In order to ensure adequate air purity in the rooms of buildings, especially in large agglomerations or industrialised areas, mechanical ventilation and air conditioning systems use air filtration. In this process, the purification of fresh ventilation air supplied from the outside is of particular importance, as it is a major source of indoor air pollution, particularly harmful to human health with dust particles of less than 1 micrometer. These are pollutants in the form of particulate matter (atmospheric aerosols - PM - particulate matter) with particles smaller than 1 , 2.5, 4, 10 micrometers respectively and designated as PM1 , PM2.5, PM4, PM10.

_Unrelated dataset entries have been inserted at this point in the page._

(* include/linux/mfd/intel-m10-bmc.h:104-104 DRBL_RSU_REQUEST *)
Definition DRBL_RSU_REQUEST : field := BIT_ULL 0.
(* include/linux/mfd/intel-m10-bmc.h:105-105 DRBL_RSU_PROGRESS *)
Definition DRBL_RSU_PROGRESS : field := GENMASK_ULL 7 4.
(* include/linux/mfd/intel-m10-bmc.h:106-106 DRBL_HOST_STATUS *)
Definition DRBL_HOST_STATUS : field := GENMASK_ULL 11 8.
(* include/linux/mfd/intel-m10-bmc.h:107-107 DRBL_RSU_STATUS *)
Definition DRBL_RSU_STATUS : field := GENMASK_ULL 23 16.
(* include/linux/mfd/intel-m10-bmc.h:116-116 RSU_PROG_IDLE *)
Definition RSU_PROG_IDLE : Z := 0x0.
(* include/linux/mfd/intel-m10-bmc.h:117-117 RSU_PROG_PREPARE *)
Definition RSU_PROG_PREPARE : Z := 0x1.
(* include/linux/mfd/intel-m10-bmc.h:118-118 RSU_PROG_READY *)
Definition RSU_PROG_READY : Z := 0x3.
(* include/linux/mfd/intel-m10-bmc.h:119-119 RSU_PROG_AUTHENTICATING *)
Definition RSU_PROG_AUTHENTICATING : Z := 0x4.
(* include/linux/mfd/intel-m10-bmc.h:120-120 RSU_PROG_COPYING *)
Definition RSU_PROG_COPYING : Z := 0x5.
(* include/linux/mfd/intel-m10-bmc.h:121-121 RSU_PROG_UPDATE_CANCEL *)
Definition RSU_PROG_UPDATE_CANCEL : Z := 0x6.
(* include/linux/mfd/intel-m10-bmc.h:122-122 RSU_PROG_PROGRAM_KEY_HASH *)
Definition RSU_PROG_PROGRAM_KEY_HASH : Z := 0x7.
(* include/linux/mfd/intel-m10-bmc.h:123-123 RSU_PROG_RSU_DONE *)
Definition RSU_PROG_RSU_DONE : Z := 0x8.
(* include/linux/mfd/intel-m10-bmc.h:127-127 RSU_STAT_NORMAL *)
Definition RSU_STAT_NORMAL : Z := 0x0.
(* include/linux/mfd/intel-m10-bmc.h:134-134 RSU_STAT_ERASE_FAIL *)
Definition RSU_STAT_ERASE_FAIL : Z := 0x7.
(* include/linux/mfd/intel-m10-bmc.h:135-135 RSU_STAT_WEAROUT *)
Definition RSU_STAT_WEAROUT : Z := 0x8.
(* include/linux/mfd/intel-m10-bmc.h:147-147 RSU_STAT_SDM_PR_FAILED *)
Definition RSU_STAT_SDM_PR_FAILED : Z := 0x23.
(* include/linux/mfd/intel-m10-bmc.h:153-153 RSU_STAT_SDM_SR_SDM_FAILED *)
Definition RSU_STAT_SDM_SR_SDM_FAILED : Z := 0x33.
(* include/linux/mfd/intel-m10-bmc.h:159-159 RSU_STAT_SDM_KEY_FAILED *)
Definition RSU_STAT_SDM_KEY_FAILED : Z := 0x43.
(* include/linux/mfd/intel-m10-bmc.h:162-162 RSU_STAT_NIOS_OK *)
Definition RSU_STAT_NIOS_OK : Z := 0x80.
(* include/linux/mfd/intel-m10-bmc.h:163-163 RSU_STAT_USER_OK *)
Definition RSU_STAT_USER_OK : Z := 0x81.
(* include/linux/mfd/intel-m10-bmc.h:164-164 RSU_STAT_FACTORY_OK *)
Definition RSU_STAT_FACTORY_OK : Z := 0x82.
(* include/linux/mfd/intel-m10-bmc.h:170-170 HOST_STATUS_IDLE *)
Definition HOST_STATUS_IDLE : Z := 0x0.
(* include/linux/mfd/intel-m10-bmc.h:171-171 HOST_STATUS_WRITE_DONE *)
Definition HOST_STATUS_WRITE_DONE : Z := 0x1.
(* include/linux/mfd/intel-m10-bmc.h:172-172 HOST_STATUS_ABORT_RSU *)
Definition HOST_STATUS_ABORT_RSU : Z := 0x2.
(* include/linux/mfd/intel-m10-bmc.h:225-225 AUTH_RESULT_RSU_STATUS *)
Definition AUTH_RESULT_RSU_STATUS : field := GENMASK_ULL 23 16.
(* include/linux/mfd/intel-m10-bmc.h:255-255 M10BMC_PMCI_SDM_PR_STS *)
Definition M10BMC_PMCI_SDM_PR_STS : Z := 0x820.
(* include/linux/mfd/intel-m10-bmc.h:256-256 M10BMC_PMCI_CERT_PROG_STS *)
Definition M10BMC_PMCI_CERT_PROG_STS : Z := 0x824.
(* include/linux/mfd/intel-m10-bmc.h:257-257 M10BMC_PMCI_CERT_SPEC_STS *)
Definition M10BMC_PMCI_CERT_SPEC_STS : Z := 0x828.
(* include/linux/mfd/intel-m10-bmc.h:174-174 rsu_prog *)
Definition rsu_prog (doorbell : Z) : Z := FIELD_GET DRBL_RSU_PROGRESS doorbell.

(** The configuration of the register map, the same on all boards. *)
(* drivers/mfd/intel-m10-bmc-spi.c:28-35 intel_m10bmc_regmap_config *)
Definition reg_stride : Z := 4.

(** ** Data *)

(* drivers/fpga/intel-m10-bmc-sec-update.c:28-33 fpga_image *)
Inductive fpga_image := FPGA_FACTORY | FPGA_USER1 | FPGA_USER2 | FPGA_MAX.
#[export] Instance fpga_image_eq : EqDecision fpga_image.
Proof. solve_decision. Defined.

(* drivers/fpga/intel-m10-bmc-sec-update.c:41-45 fpga_power_on *)
Record fpga_power_on `{Regmap} (X : Type) := PowerOn {
  avail_image_mask : Z;
  get_sequence : M (bmc X) text;
  set_sequence : list fpga_image → M (bmc X) unit;
}.
Arguments avail_image_mask {_ X}.
Arguments get_sequence {_ X}.
Arguments set_sequence {_ X}.

(** The images are the keywords with what they load. *)
(* drivers/fpga/intel-m10-bmc-sec-update.c:52-57 m10bmc_sec_ops *)
Record m10bmc_sec_ops `{Regmap} (X : Type) := SecOps {
  rsu_status : M (bmc X) Z;
  image_load : list (text * M (bmc X) unit);
  poc : option (fpga_power_on X);
  sec_visible : bool;
}.
Arguments rsu_status {_ X}.
Arguments image_load {_ X}.
Arguments poc {_ X}.
Arguments sec_visible {_ X}.

(** [sec_async] says, for each time the driver will look at the request to cancel,
    whether a user asks in the time before it. *)
(* drivers/fpga/intel-m10-bmc-sec-update.c:59-68 m10bmc_sec *)
Record m10bmc_sec `{Regmap} {X : Type} := Sec {
  sec_m10bmc : bmc X;
  sec_cancel_request : bool;
  sec_async : list bool;
}.
Arguments m10bmc_sec {_} X.

(* drivers/fpga/intel-m10-bmc-sec-update.c:1226-1232 rsu_status_ok *)
Definition rsu_status_ok (status : Z) : bool :=
  (status =? RSU_STAT_NORMAL) || (status =? RSU_STAT_NIOS_OK) ||
  (status =? RSU_STAT_USER_OK) || (status =? RSU_STAT_FACTORY_OK).
(* drivers/fpga/intel-m10-bmc-sec-update.c:1234-1238 rsu_progress_done *)
Definition rsu_progress_done (progress : Z) : bool :=
  (progress =? RSU_PROG_IDLE) || (progress =? RSU_PROG_RSU_DONE).
(* drivers/fpga/intel-m10-bmc-sec-update.c:1240-1246 rsu_progress_busy *)
Definition rsu_progress_busy (progress : Z) : bool :=
  (progress =? RSU_PROG_AUTHENTICATING) || (progress =? RSU_PROG_COPYING) ||
  (progress =? RSU_PROG_UPDATE_CANCEL) || (progress =? RSU_PROG_PROGRAM_KEY_HASH).
(* drivers/fpga/intel-m10-bmc-sec-update.c:1266-1278 rsu_start_done *)
Definition rsu_start_done (doorbell_reg progress status : Z) : bool :=
  if has_bits DRBL_RSU_REQUEST doorbell_reg then false else
  if (status =? RSU_STAT_ERASE_FAIL) || (status =? RSU_STAT_WEAROUT) then true else
  negb (rsu_progress_done progress).

Section Sec.
Context `{Regmap} {X : Type} (info : intel_m10bmc_platform_info)
  (fbops : option (intel_m10bmc_flash_bulk_ops X)) (ops : m10bmc_sec_ops X) (tries : nat).
Abbreviation sys_read := (m10bmc_sys_read (X := X) info).
Abbreviation sys_update_bits := (m10bmc_sys_update_bits (X := X) info).
Abbreviation csr := (csr_map info).
Abbreviation doorbell_addr := (u32 (base csr + doorbell csr)).

(** ** The handshake with the firmware

    The error codes of register accesses are negative. *)

(* drivers/fpga/intel-m10-bmc-sec-update.c:70-95 log_error_regs *)
Definition log_error_regs (doorbell : Z) : M (bmc X) unit :=
  _ ← attempt (sys_read (auth_result csr));
  status ← attempt (rsu_status ops);
  match status with
  | inl _ => mret tt
  | inr status =>
      if status =? RSU_STAT_SDM_PR_FAILED then
        _ ← attempt (sys_read M10BMC_PMCI_SDM_PR_STS); mret tt
      else if (status =? RSU_STAT_SDM_SR_SDM_FAILED) || (status =? RSU_STAT_SDM_KEY_FAILED) then
        _ ← attempt (sys_read M10BMC_PMCI_CERT_PROG_STS);
        _ ← attempt (sys_read M10BMC_PMCI_CERT_SPEC_STS);
        mret tt
      else mret tt
  end.

(** The doorbell, the progress and the status. *)
(* drivers/fpga/intel-m10-bmc-sec-update.c:97-115 m10bmc_sec_progress_status *)
Definition m10bmc_sec_progress_status : M (bmc X) (Z * Z * Z) :=
  doorbell_reg ← sys_read (doorbell csr);
  status ← rsu_status ops;
  mret (doorbell_reg, rsu_prog doorbell_reg, status).

(* drivers/fpga/intel-m10-bmc-sec-update.c:1248-1264 rsu_check_idle *)
Definition rsu_check_idle : M (bmc X) fw_upload_err :=
  r ← attempt (sys_read (doorbell csr));
  match r with
  | inl _ => mret FW_UPLOAD_ERR_RW_ERROR
  | inr doorbell =>
      if negb (rsu_progress_done (rsu_prog doorbell)) then
        log_error_regs doorbell ;;
        mret FW_UPLOAD_ERR_BUSY
      else mret FW_UPLOAD_ERR_NONE
  end.

(* drivers/fpga/intel-m10-bmc-sec-update.c:1280-1317 rsu_update_init *)
Definition rsu_update_init : M (bmc X) fw_upload_err :=
  r ← attempt (sys_update_bits (doorbell csr) (Z.lor (mask DRBL_RSU_REQUEST) (mask DRBL_HOST_STATUS))
                 (Z.lor (mask DRBL_RSU_REQUEST) (FIELD_PREP DRBL_HOST_STATUS HOST_STATUS_IDLE)));
  match r with
  | inl _ => mret FW_UPLOAD_ERR_RW_ERROR
  | inr _ =>
      r ← read_poll_timeout (attempt m10bmc_sec_progress_status)
        (λ v, match v with inl _ => true | inr (d, p, s) => rsu_start_done d p s end) tries;
      match r.2 with
      | inl _ => mret FW_UPLOAD_ERR_RW_ERROR
      | inr (doorbell_reg, progress, status) =>
          if r.1 =? - ETIMEDOUT then log_error_regs doorbell_reg ;; mret FW_UPLOAD_ERR_TIMEOUT
          else if status =? RSU_STAT_WEAROUT then mret FW_UPLOAD_ERR_WEAROUT
          else if status =? RSU_STAT_ERASE_FAIL then log_error_regs doorbell_reg ;; mret FW_UPLOAD_ERR_HW_ERROR
          else mret FW_UPLOAD_ERR_NONE
      end
  end.
(* ===== verification/SecUpload.v ===== *)
(** * A secure update under the image load framework

    The operations of [SecUpdate] keep the promises of [FwUploadOk] and [FwOpsSafe],
    for every flash interface that satisfies [SecFlashOk]; so the theorems of
    [ImageLoadFacts] hold of secure updates. *)
From stdpp Require Import strings.
From S2P Require Import Prelude Text Bytes M10Bmc ImageLoad ImageLoadFacts SecUpdate.

(** ** Properties of a secure update

    What the handshake does to the registers, what is staged in flash, and that the
    driver of [SecUpdate] keeps the promises the image load framework relies on, for
    every flash interface that satisfies [SecFlashOk]. *)

(** ** The handshake *)
Section Handshake.
Context `{Regmap} {X : Type} (info : intel_m10bmc_platform_info) (ops : m10bmc_sec_ops X) (tries : nat).
Implicit Types s : bmc X.

(** The status is a field of a system register, on every board. *)
Definition status_in (reg : Z) (f : field) : Prop :=
  rsu_status ops = (v ← m10bmc_sys_read info reg; mret (FIELD_GET f v)).
Context (sreg : Z) (sfld : field) (Hstatus : status_in sreg sfld).
Abbreviation csr := (csr_map info).
Abbreviation addr off := (u32 (base csr + off)).

Lemma quiet_status : Quiet True (rsu_status ops).
Proof. rewrite Hstatus. quiets. Qed.
Lemma quiet_log T d : Quiet T (log_error_regs info ops d).
Proof. pose proof quiet_status. unfold log_error_regs. quiets. Qed.
Lemma quiet_progress : Quiet True (m10bmc_sec_progress_status info ops).
Proof. pose proof quiet_status. unfold m10bmc_sec_progress_status. quiets. Qed.
Lemma quiet_check_idle : Quiet False (rsu_check_idle info ops).
Proof. pose proof quiet_log. unfold rsu_check_idle. quiets. Qed.
Lemma quiet_update_init : Quiet False (rsu_update_init info ops tries).
Proof. pose proof quiet_log. pose proof quiet_progress. unfold rsu_update_init. quiets. Qed.
Lemma quiet_wait n d : Quiet True (wait_prepared (X := X) info n d).
Proof. revert d. induction n as [|n IH]; intros d; cbn [wait_prepared]; quiets. Qed.
Lemma quiet_prog_ready : Quiet False (rsu_prog_ready info ops tries).
Proof. pose proof quiet_log. pose proof quiet_wait. unfold rsu_prog_ready. quiets. Qed.
Lemma quiet_cancel : Quiet False (rsu_cancel (X := X) info).
Proof. unfold rsu_cancel. quiets. Qed.

(** The firmware was told that the image is written, and later reported that it is
    done and well. *)
Definition write_done : reg_io :=
  RegUpdate (addr (doorbell csr)) (mask DRBL_HOST_STATUS) (FIELD_PREP DRBL_HOST_STATUS HOST_STATUS_WRITE_DONE) 0.
Definition reported_ok (l : list reg_io) : Prop :=
  ∃ l1 d v l2, l = l1 ++ [RegRead (addr (doorbell csr)) 0 d; RegRead (addr sreg) 0 v] ++ l2 ∧
    rsu_progress_done (rsu_prog d) = true ∧ rsu_status_ok (FIELD_GET sfld v) = true.
Lemma reported_app l1 l l2 : reported_ok l → reported_ok (l1 ++ l ++ l2).
Proof.
  intros (a & d & v & b & -> & Hd). exists (l1 ++ a), d, v, (b ++ l2). split; [|done]. by rewrite <- !app_assoc.
Qed.

Lemma check_complete_spec s :
  wp (rsu_check_complete info ops)
    (λ r s', ∃ l, after_io l s s' ∧ Forall plain l ∧ (r.1 = 0 → reported_ok l)) (λ _ _, False) s.
Proof.
  unfold rsu_check_complete, m10bmc_sec_progress_status. wsteps.
  assert (∀ e s', quiet s s' → e ≠ 0 →
    wp (mret (- EIO, 0)) (λ r s', ∃ l, after_io l s s' ∧ Forall plain l ∧ (r.1 = 0 → reported_ok l)) (λ _ _, False) s') as Herr.
  { intros e s' (l & Hl & Hp) _. wsteps. by exists l. }
  apply sys_read_spec; [|exact Herr]. intros d s1 H1. wsteps. rewrite Hstatus. wsteps. apply sys_read_spec.
  2: { intros e s2 H2 He. apply (Herr e); [|done]. eapply quiet_trans; [eapply quiet_after; [exact H1|by repeat constructor]|done]. }
  intros v s2 H2. wsteps. eexists. split; [exact (after_io_trans _ _ _ _ _ H1 H2)|]. split; [by repeat constructor|].
  cbn [fst]. destruct (rsu_status_ok (FIELD_GET sfld v)) eqn:Hs; cbn [negb]; [|done].
  destruct (rsu_progress_done (rsu_prog d)) eqn:Hd; [|by destruct (rsu_progress_busy _)].
  intros _. by exists [], d, v, [].
Qed.
Lemma complete_loop_spec n s :
  wp (check_complete_loop info ops n)
    (λ r s', ∃ l, after_io l s s' ∧ Forall plain l ∧ (r.1 = 0 → reported_ok l)) (λ _ _, False) s.
Proof.
  revert s. induction n as [|n IH]; intros s; cbn [check_complete_loop]; wsteps;
    (eapply wp_mono; [apply check_complete_spec| |done]); intros r s1 (l & Hl & Hp & Hr).
  - wsteps. by exists l.
  - destruct (r.1 =? - EAGAIN); [|wsteps; by exists l].
    eapply wp_mono; [apply IH| |done]. intros r2 s2 (l2 & Hl2 & Hp2 & Hr2). exists (l ++ l2).
    split; [by eapply after_io_trans|]. split; [by apply Forall_app|]. intros He.
    rewrite <- (app_nil_r l2). by apply reported_app, Hr2.
Qed.
Lemma send_data_spec s :
  wp (rsu_send_data info ops tries)
    (λ ret s', quiet s s' ∧ (ret = FW_UPLOAD_ERR_NONE → ∃ l, after_io (write_done :: l) s s' ∧ Forall plain l))
    (λ _ _, False) s.
Proof.
  unfold rsu_send_data. apply wp_bind, wp_attempt. apply sys_update_spec; [|intros; wsteps; by split].
  intros s1 H1. cbv beta iota. pose proof quiet_log. pose proof quiet_status.
  match goal with |- wpg _ _ (_ ≫= ?f) _ _ _ => assert (Quiet False (regmap_read_poll_timeout (addr (doorbell csr))
    (λ d, negb (rsu_prog d =? RSU_PROG_READY)) tries ≫= f)) as Hq by quiets end.
  eapply wp_mono; [apply Hq| |by intros ? ? []]. intros ret s2 (l & Hl & Hp). split.
  - exists (write_done :: l). split; [exact (after_io_trans [_] _ _ _ _ H1 Hl)|by constructor].
  - intros _. exists l. split; [exact (after_io_trans [_] _ _ _ _ H1 Hl)|done].
Qed.
End Handshake.

(** ** The operations under the framework *)

(** ** What an update needs of the flash

    [fl_held b]: the flash is locked for the update or not; [fl_has n]: what was
    staged last is the first [n] bytes of [data], where they belong.  Neither depends
    on the firmware state or on handshakes. *)
Class SecFlashOk `{Regmap} {X} (fbops : option (intel_m10bmc_flash_bulk_ops X)) (data : list Z) := {
  fl_held : bool → bmc X → Prop;
  fl_has : Z → bmc X → Prop;
  fl_frame (s s' : bmc X) l : bm_ext s' = bm_ext s → bm_log s' = bm_log s ++ l → Forall plain l →
    (∀ b, fl_held b s → fl_held b s') ∧ (∀ n, fl_has n s → fl_has n s');
  fl_none (s : bmc X) : fl_has 0 s;
  fl_lock (s : bmc X) : fl_held false s →
    match fbops with
    | None => fl_held true s
    | Some fb => wp (fb_lock_write fb)
        (λ _ s', fl_held true s' ∧ bmcfw_state s' = bmcfw_state s)
        (λ e s', e ≠ 0 ∧ fl_held false s' ∧ bmcfw_state s' = bmcfw_state s) s
    end;
  fl_unlock (s : bmc X) : fl_held true s →
    match fbops with
    | None => fl_held false s
    | Some fb => wp (fb_unlock_write fb)
        (λ _ s', fl_held false s' ∧ (∀ n, fl_has n s → fl_has n s') ∧ bm_log s' = bm_log s ∧
           bmcfw_state s' = bmcfw_state s) (λ _ _, False) s
    end;
  fl_write (s : bmc X) n : fl_held true s → fl_has n s → 0 ≤ n < Z.of_nat (length data) → n mod WRITE_BLOCK_SIZE = 0 →
    let size := Z.min WRITE_BLOCK_SIZE (Z.of_nat (length data) - n) in
    wp (m10bmc_sec_write fbops data n size)
      (λ _ s', fl_held true s' ∧ fl_has (n + size) s' ∧ bmcfw_state s' = bmcfw_state s)
      (λ _ s', fl_held true s' ∧ bmcfw_state s' = bmcfw_state s) s;
}.

Section Upload.
Context `{Regmap} {X : Type} (info : intel_m10bmc_platform_info)
  (fbops : option (intel_m10bmc_flash_bulk_ops X)) (ops : m10bmc_sec_ops X) (tries : nat).
Abbreviation sec := (m10bmc_sec X).
Context (data : list Z) `{!SecFlashOk fbops data} (sreg : Z) (sfld : field) (Hstatus : status_in info ops sreg sfld).
Abbreviation len := (Z.of_nat (length data)).
Implicit Types d : sec.

Lemma on_bmc_spec {A} (m : M (bmc X) A) d (Q : A → sec → Prop) E :
  wp m (λ a b, Q a (Sec _ _ b (sec_cancel_request d) (sec_async d)))
       (λ e b, E e (Sec _ _ b (sec_cancel_request d) (sec_async d))) (sec_m10bmc d) → wp (on_bmc m) Q E d.
Proof. intros Hm. apply wp_zoom. unfold wpg in Hm. by destruct (m (sec_m10bmc d)) as [[[] ?]| |]. Qed.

Air filtration is carried out by means of a single filter or an air filter system with a specific filtration performance, installed in ventilation ducts or in an air handling unit/air conditioning unit. Effective filtration by lowering the concentration of pollutants in the air flowing into the rooms, improves the health and well-being of room users, protects the equipment in the air handling unit/air conditioning unit and in the duct network (especially in heat exchangers) and the ventilation ducts themselves against dust contamination, extending their operating time and improving their effectiveness.

Air filters used to ensure adequate purity of the air supplied to rooms by means of mechanical ventilation and air conditioning systems should have the highest possible pollutant retention efficiency and the lowest possible air flow resistance.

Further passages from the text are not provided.